Why do you think class is so underrepresented in contemporary literature?
That’s a great question. It’s something I struggled with before I had the words for it growing up, and it’s something I still grapple with now. I do think that it’s starting to get better, especially with all of the incredible #OwnVoices stories that have been coming out lately, but we still have a ways to go, I feel. Representation is so important, and I think we’re starting to see our stories catching up with our lived experiences, but for the longest time that simply wasn’t the case. I don’t know if it was perceived that there wasn’t a market for stories about folks living in the lower middle class, but there most definitely was and is. I had an old friend reach out to me recently about Here’s Waldo, and he told me that what I’m doing is giving us DP kids hope. That meant the world to me, and it would’ve meant the world to me if I had a book like this growing up. The more we actively work at broadening our perspectives, and by extension our stories, and the more we challenge the ways in which we tell them, the more kids like me there will be, sharing who they are, what shaped them and how. It’s exciting to me to think about how many stories are out there right now, seeding in the minds of folks who have been through so much and made it through to the other side, just waiting to bloom. I can’t wait to read them.

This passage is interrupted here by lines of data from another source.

(** * FreqShift: the block-processing step of the frequency shifter

    A shallow embedding of [FreqShift_i] (src/cpp/FreqShift.cpp): the
    constructor, the oscillator loop and the port calls of
    [serviceFunction], followed by the properties of one step and of
    whole executions.

    Numbers.  The C++ code computes in [float] and [double].  The
    embedding is written over a carrier [F] with the operations the
    code uses ([Scalar]); every structural theorem holds for any such
    carrier.  Conversions between the two precisions are not
    represented.  Theorems that need arithmetic identities ask for them
    explicitly ([ScalarLaws]) and are exercised on the real numbers. *)

From Stdlib Require Import Reals.
From stdpp Require Import base list strings.

(** ** Arithmetic used by the component *)

Class Scalar (F : Type) := {
  of_nat : nat -> F;          (* integer literal or counter converted to floating point *)
  M_PI : F;
  fadd : F -> F -> F;
  fsub : F -> F -> F;
  fmul : F -> F -> F;
  fdiv : F -> F -> F;
  fcos : F -> F;
  fsin : F -> F
}.

(** The identities behind "a rotation by angle zero changes nothing". *)
Class ScalarLaws (F : Type) `{Scalar F} : Prop := {
  fmul_0_r : forall x : F, fmul x (of_nat 0) = of_nat 0;
  fmul_0_l : forall x : F, fmul (of_nat 0) x = of_nat 0;
  fmul_1_r : forall x : F, fmul x (of_nat 1) = x;
  fsub_0_r : forall x : F, fsub x (of_nat 0) = x;
  fadd_0_l : forall x : F, fadd (of_nat 0) x = x;
  fcos_0 : fcos (of_nat 0) = of_nat 1;
  fsin_0 : fsin (of_nat 0) = of_nat 0
}.

(** The real numbers as carrier: exact arithmetic. *)
#[export] Instance R_Scalar : Scalar R := {
  of_nat := INR;
  M_PI := PI;
  fadd := Rplus;
  fsub := Rminus;
  fmul := Rmult;
  fdiv := Rdiv;
  fcos := cos;
  fsin := sin
}.

(** ** Data model *)

Section Component.

Context {F : Type} {SF : Scalar F}.

(** [PrecisionUTCTime] is declared by the transport library; the
    component only hands the value on, so it is left abstract. *)
Context {PrecisionUTCTime : Type}.

(** [std::complex<float>]: real part, imaginary part. *)
Record complex := mk_complex { real : F; imag : F }.

(** The stream descriptor, restricted to what [serviceFunction] reads
    or writes.  [mode] is the descriptor's short integer: 0 for real
    samples, anything else for complex samples. *)
Record StreamSRI := {
  xdelta : F;
  mode : Z;
  sri_streamID : string
}.

(** What [getPacket] returns when a block is available.  [dataBuffer]
    is always a vector of floats; a complex block stores each sample as
    two consecutive floats (real part first). *)
Record dataTransfer := {
  dataBuffer : list F;
  T : PrecisionUTCTime;
  EOS : bool;
  streamID : string;
  SRI : StreamSRI;
  sriChanged : bool
}.

(** Calls made on the output port [float_out]. *)
Inductive port_call :=
| pushSRI (H : StreamSRI)
| pushPacket (d : list F) (t : PrecisionUTCTime) (eos : bool) (id : string).

Inductive retcode := NORMAL | NOOP.

(** The members of [FreqShift_i] touched by the source file.
    [frequency_shift] is the configurable property, [data] the output
    buffer kept between calls. *)
Record FreqShift_i := {
  frequency_shift : F;
  sampleRate : F;
  firstTime : bool;
  data : list F
}.

(** ** Views of a float vector as complex samples

    The cast [(vector<complex<float> > * )&tmp->dataBuffer] reads the
    floats two by two; a trailing odd float is not part of any sample. *)
Fixpoint as_complex (v : list F) : list complex :=
  match v with
  | re :: im :: v' => mk_complex re im :: as_complex v'
  | _ => []
  end.

Fixpoint as_float (v : list complex) : list F :=
  match v with
  | [] => []
  | z :: v' => real z :: imag z :: as_float v'
  end.

(** Number of samples of a block: one per float for a real block, one
    per pair of floats for a complex block. *)
Definition is_complex (tmp : dataTransfer) : bool :=
  negb (mode (SRI tmp) =? 0)%Z.

Definition samples (tmp : dataTransfer) : nat :=
  if is_complex tmp then length (as_complex (dataBuffer tmp))
  else length (dataBuffer tmp).

(** [tmp->SRI.mode = m] *)
Definition set_mode (m : Z) (h : StreamSRI) : StreamSRI :=
  {| xdelta := xdelta h; mode := m; sri_streamID := sri_streamID h |}.

(** ** Constructor *)

(** [frequency_shift] is initialised by the base class from the
    property file; its initial value [f0] is a parameter here. *)
Definition FreqShift_i_ctor (f0 : F) : FreqShift_i :=
  {| frequency_shift := f0;
     sampleRate := of_nat 0;
     firstTime := true;
     data := [] |}.

(** ** The oscillator loop *)

(** [float theta = 2*M_PI*frequency_shift*i*tmp->SRI.xdelta;] *)
Definition theta (f : F) (i : nat) (dt : F) : F :=
  fmul (fmul (fmul (fmul (of_nat 2) M_PI) f) (of_nat i)) dt.

(** [complex<float> complex_value(cos(theta), sin(theta));] *)
Definition complex_value (f : F) (i : nat) (dt : F) : complex :=
  mk_complex (fcos (theta f i dt)) (fsin (theta f i dt)).

(** The body of the [for] loop run [count] more times from index [i]:
    [complex_vector[i] = complex_value].  The counter is an [unsigned
    int]; a block arrives as a transport sequence whose length is a
    32-bit count, so the counter reaches the size without wrapping and
    is modelled by [nat]. *)
Fixpoint fill_loop (f dt : F) (count i : nat) (v : list complex)
  : list complex :=
  match count with
  | O => v
  | S count' => fill_loop f dt count' (S i) (<[i := complex_value f i dt]> v)
  end.

(** [complex_vector.resize(n)] on a fresh vector gives [n] zeros; the
    loop then overwrites indices [0 .. n-1]. *)
Definition complex_vector (f dt : F) (n : nat) : list complex :=
  fill_loop f dt n 0 (replicate n (mk_complex (of_nat 0) (of_nat 0))).

(** Lines 179-191 of the source: the local [complex_vector] once the
    loop has run, for a component [self] and an input block [tmp].  It
    is sized by [tmp->dataBuffer.size()], the number of floats. *)
Definition step_oscillator (self : FreqShift_i) (tmp : dataTransfer)
  : list complex :=
  complex_vector (frequency_shift self) (xdelta (SRI tmp))
                 (length (dataBuffer tmp)).

(** ** The mixer *)

Definition rmul (x : F) (y : complex) : complex :=
  mk_complex (fmul x (real y)) (fmul x (imag y)).

Definition cmul (x y : complex) : complex :=
  mk_complex (fsub (fmul (real x) (real y)) (fmul (imag x) (imag y)))
             (fadd (fmul (real x) (imag y)) (fmul (imag x) (real y))).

This is always a tricky question, but one I feel obligated to ask: what are you reading at the moment?
It is tricky. I find I’m not reading as much long-form fiction, although I did just recently start reading Charlie Kaufman’s debut novel Antkind, which so far is as weird and wonderful as his films are. But I’ve been diving head-first into flash, CNF, and poetry lately. There is so much incredible work coming out right now, so many new mags doing really exciting things. It’s heartening to see that in the midst of all this pain and hardship, there are so many folks looking to read and share the work of others, to lift up voices unlike their own and fight for inclusion and understanding, kindness and empathy. It is so desperately needed.
Lastly, do you have a favorite independent bookstore you’d like to recommend to our readers?
I have two! In my first home of Chicagoland, there’s a wonderful independent bookstore called Bookends & Beginningsthat is so near and dear to my heart. In my second home of Winston-Salem, NC, there’s a place called Bookmarks that’s absolutely wonderful. Both are selling my book via Indiebound, and I’d already loved them both for years, so it makes my heart happy to plug them. Thanks for the opportunity!
Thank you for your time, Nick!
Thank you so much for your wonderful questions, Gauraa. This was great!